(* ===== verification/BusyProps.v ===== *)
(** * BusyProps: the threads of the module beside other clients

    Migrating and restoring on a [busy] server, with keys that the thread holds: its
    arguments.  The index stays the keyspace whatever the others do between two
    calls, and no key is deleted before all objects are acknowledged; among several
    keys one that another client deletes before its DUMP leaves a hole in the array
    of the objects.  Between RESTORE and
    its notification the key is in the keyspace and not in the index; the others
    may delete, rename or write it then.  The notification, which looks at the key
    again under the lock, makes the index the keyspace. *)

From S2P Require Import Prelude.
From S2P Require Import KeySlot.
From S2P Require Import Numbers.
From S2P Require Import AdList.
From S2P Require Import Slots.
From S2P Require Import SlotsInv.
From S2P Require Import Events.
From S2P Require Import EventsProps.
From S2P Require Import Refinement.
From S2P Require Import Commands.
From S2P Require Import Statics.
From S2P Require Import Prog.
From S2P Require Import Server.
From S2P Require Import ServerSpec.
From S2P Require Import Busy.
From S2P Require Import ConnCache.
From S2P Require Import Migrate.
From S2P Require Import MigrateProps.
From S2P Require Import MigratePool.
From S2P Require Import MigrateSpec.
From S2P Require Import Restore.
From S2P Require Import RestoreProps.
From S2P Require Import MgrtCommands.
From S2P Require Import MgrtCommandsProps.
From S2P Require Import Async.
Local Open Scope Z_scope.
(* ===== verification/AsyncProps.v ===== *)
(** * AsyncProps: a blocked client is not told of an error

    SLOTSRESTORE with [async] replies with the number its thread leaves, and the
    number is -1 after an error: an integer, which the sender takes for
    success. *)

From S2P Require Import Prelude.
From S2P Require Import KeySlot.
From S2P Require Import Numbers.
From S2P Require Import Slots.
From S2P Require Import Refinement.
From S2P Require Import Prog.
From S2P Require Import Server.
From S2P Require Import Commands.
From S2P Require Import Migrate.
From S2P Require Import MigrateProps.
From S2P Require Import Restore.
From S2P Require Import Async.
From S2P Require Import TwoServers.
From S2P Require Import TwoServersSpec.
Local Open Scope Z_scope.

Section async.
Context {S Srv Net : Type} `{HS : RedisStrings S} `{HV : !RedisServer S Srv}.
Implicit Types (w : world S Srv Net) (argv : list S).

Definition restore_arity argv : Prop := (4 <= length argv)%nat ∧ Z.rem (Z.of_nat (length argv) - 1) 3 = 0.

Lemma restore_arity_ok argv :
  restore_arity argv -> (Z.of_nat (length argv) <? 4) || negb (Z.rem (Z.of_nat (length argv) - 1) 3 =? 0) = false.
Proof. intros [Hl ->]. rewrite (proj2 (Z.ltb_ge _ _)) by lia. done. Qed.

Lemma restore_args_arity argv n cmd : length argv = (3 * n)%nat -> (0 < n)%nat -> restore_arity (cmd :: argv).
Proof.
  intros Hl Hn. unfold restore_arity. rewrite length_cons, Hl. split; [lia|].
  replace (Z.of_nat (Datatypes.S (3 * n)) - 1) with (Z.of_nat n * 3) by lia. by rewrite Z.rem_mul.
Qed.

(** The replies to a SLOTSRESTORE that fails. *)
Lemma sync_replies db argv w w' :
  restore_arity argv -> slotsRestoreCmd db argv w = Some (SLOTS_MGRT_ERR, w') ->
  restore_replies false true db argv w = Some ([ReplyError REDISXSLOT_ERRORMSG_MGRT], w').
Proof.
  intros Ha E. unfold restore_replies, SlotsRestore_RedisCommand. rewrite restore_arity_ok by done.
  unfold mbind, prog_bind. by rewrite E.
Qed.

Lemma async_replies db argv w w' :
  restore_arity argv -> slotsRestoreCmd db (map (λ s, (takeAndRef s).2) argv) w = Some (SLOTS_MGRT_ERR, w') ->
  restore_replies true true db argv w = Some ([ReplyLongLong (-1)], w').
Proof.
  intros Ha E. unfold restore_replies, SlotsRestoreAsyncBlock_RedisCommand. rewrite restore_arity_ok by done.
  cbn [copy_args]. unfold SlotsRestoreAsyncBlock_ThreadMain. cbn [bg_argv]. unfold mbind, prog_bind. by rewrite E.
Qed.
End async.

Section sender.
Context {S Srv Srv2 Net2 : Type} `{HS : RedisStrings S} `{HV2 : !RedisServer S Srv2}.
Context (make : list byte -> S).
Implicit Types (w : world S Srv (target S Srv2 Net2)) (argv : list (list byte * list byte * list byte)).

(** The arguments the other server gets. *)
Definition split_argv argv (s e : nat) : list S :=
  make <$> bytes_of "SLOTSRESTORE" :: (take (e - s) (drop s argv) ≫= arg_list).

Lemma split_argv_arity argv s e : (s < e <= length argv)%nat -> restore_arity (split_argv argv s e).
Proof.
  intros He. unfold split_argv. cbn [fmap list_fmap]. apply (restore_args_arity _ (e - s)); [|lia].
  rewrite length_fmap, length_arg_lists, length_take, length_drop. lia.
Qed.

(** What a command of a migration gives with the other server's answer. *)
Lemma split_answer asy ctx db argv s e w rs u :
  (s < e <= length argv)%nat -> tg_db (w_net w) !! ctx = Some db -> tg_lost (w_net w) = [] ->
  restore_replies asy true db (split_argv argv s e) (tg_world (w_net w)) = Some (rs, u) ->
  ∃ w', doSplitRestoreCommand (HN := target_net make asy) ctx argv s e w =
    Some (match reply_type rs with REDIS_REPLY_ERROR => SLOTS_MGRT_ERR | REDIS_REPLY_OTHER => Z.of_nat e - Z.of_nat s end, w') ∧
    tg_world (w_net w') = u.
Proof.
  intros He Hdb Hlost E. unfold doSplitRestoreCommand. rewrite (proj2 (Z.leb_gt _ _)) by lia.
  rewrite decide_False by lia. unfold split_argv in E. set (args := take (e - s) (drop s argv) ≫= arg_list) in *.
  unfold mbind, prog_bind, command_argv. cbn [redisCommandArgv target_net].
  unfold tg_run, arrives. rewrite Hlost, Hdb. change (default 0 (Some db)) with db. rewrite E. destruct (reply_type rs); by eexists.
Qed.

(** C39. An error on the other server is taken for success when that server
    blocks its clients: when SLOTSRESTORE fails there, the sender gets an error
    if the server does not have [async], and with [async] the reply is an
    integer, and the command counts all its objects as sent; the keys are deleted
    then. *)
Theorem async_error_acknowledged ctx db argv s e w u u' :
  (s < e <= length argv)%nat -> tg_db (w_net w) !! ctx = Some db -> tg_lost (w_net w) = [] ->
  slotsRestoreCmd db (split_argv argv s e) (tg_world (w_net w)) = Some (SLOTS_MGRT_ERR, u) ->
  slotsRestoreCmd db (map (λ s, (takeAndRef s).2) (split_argv argv s e)) (tg_world (w_net w)) = Some (SLOTS_MGRT_ERR, u') ->
  (∃ w', doSplitRestoreCommand (HN := target_net make false) ctx argv s e w = Some (SLOTS_MGRT_ERR, w')) ∧
  (∃ w', doSplitRestoreCommand (HN := target_net make true) ctx argv s e w = Some (Z.of_nat (e - s), w') ∧
    tg_world (w_net w') = u').
Proof.
  intros He Hdb Hlost E1 E2. pose proof (split_argv_arity argv s e He) as Ha. split.
  - destruct (split_answer false ctx db argv s e w _ _ He Hdb Hlost (sync_replies db _ _ _ Ha E1)) as (w' & E & _).
    by exists w'.
  - destruct (split_answer true ctx db argv s e w _ _ He Hdb Hlost (async_replies db _ _ _ Ha E2)) as (w' & E & Hw').
    exists w'. split; [|done]. rewrite E. cbn [reply_type]. by rewrite Nat2Z.inj_sub by lia.
Qed.
End sender.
------------------------------
Required action →
Copy out the lines above exactly, beginning at the one that contains "intros He Hdb Hlost E1" and ending at the one that contains "- destruct (split_answer true".

Response area →
  intros He Hdb Hlost E1 E2. pose proof (split_argv_arity argv s e He) as Ha. split.
  - destruct (split_answer false ctx db argv s e w _ _ He Hdb Hlost (sync_replies db _ _ _ Ha E1)) as (w' & E & _).
    by exists w'.
  - destruct (split_answer true ctx db argv s e w _ _ He Hdb Hlost (async_replies db _ _ _ Ha E2)) as (w' & E & Hw').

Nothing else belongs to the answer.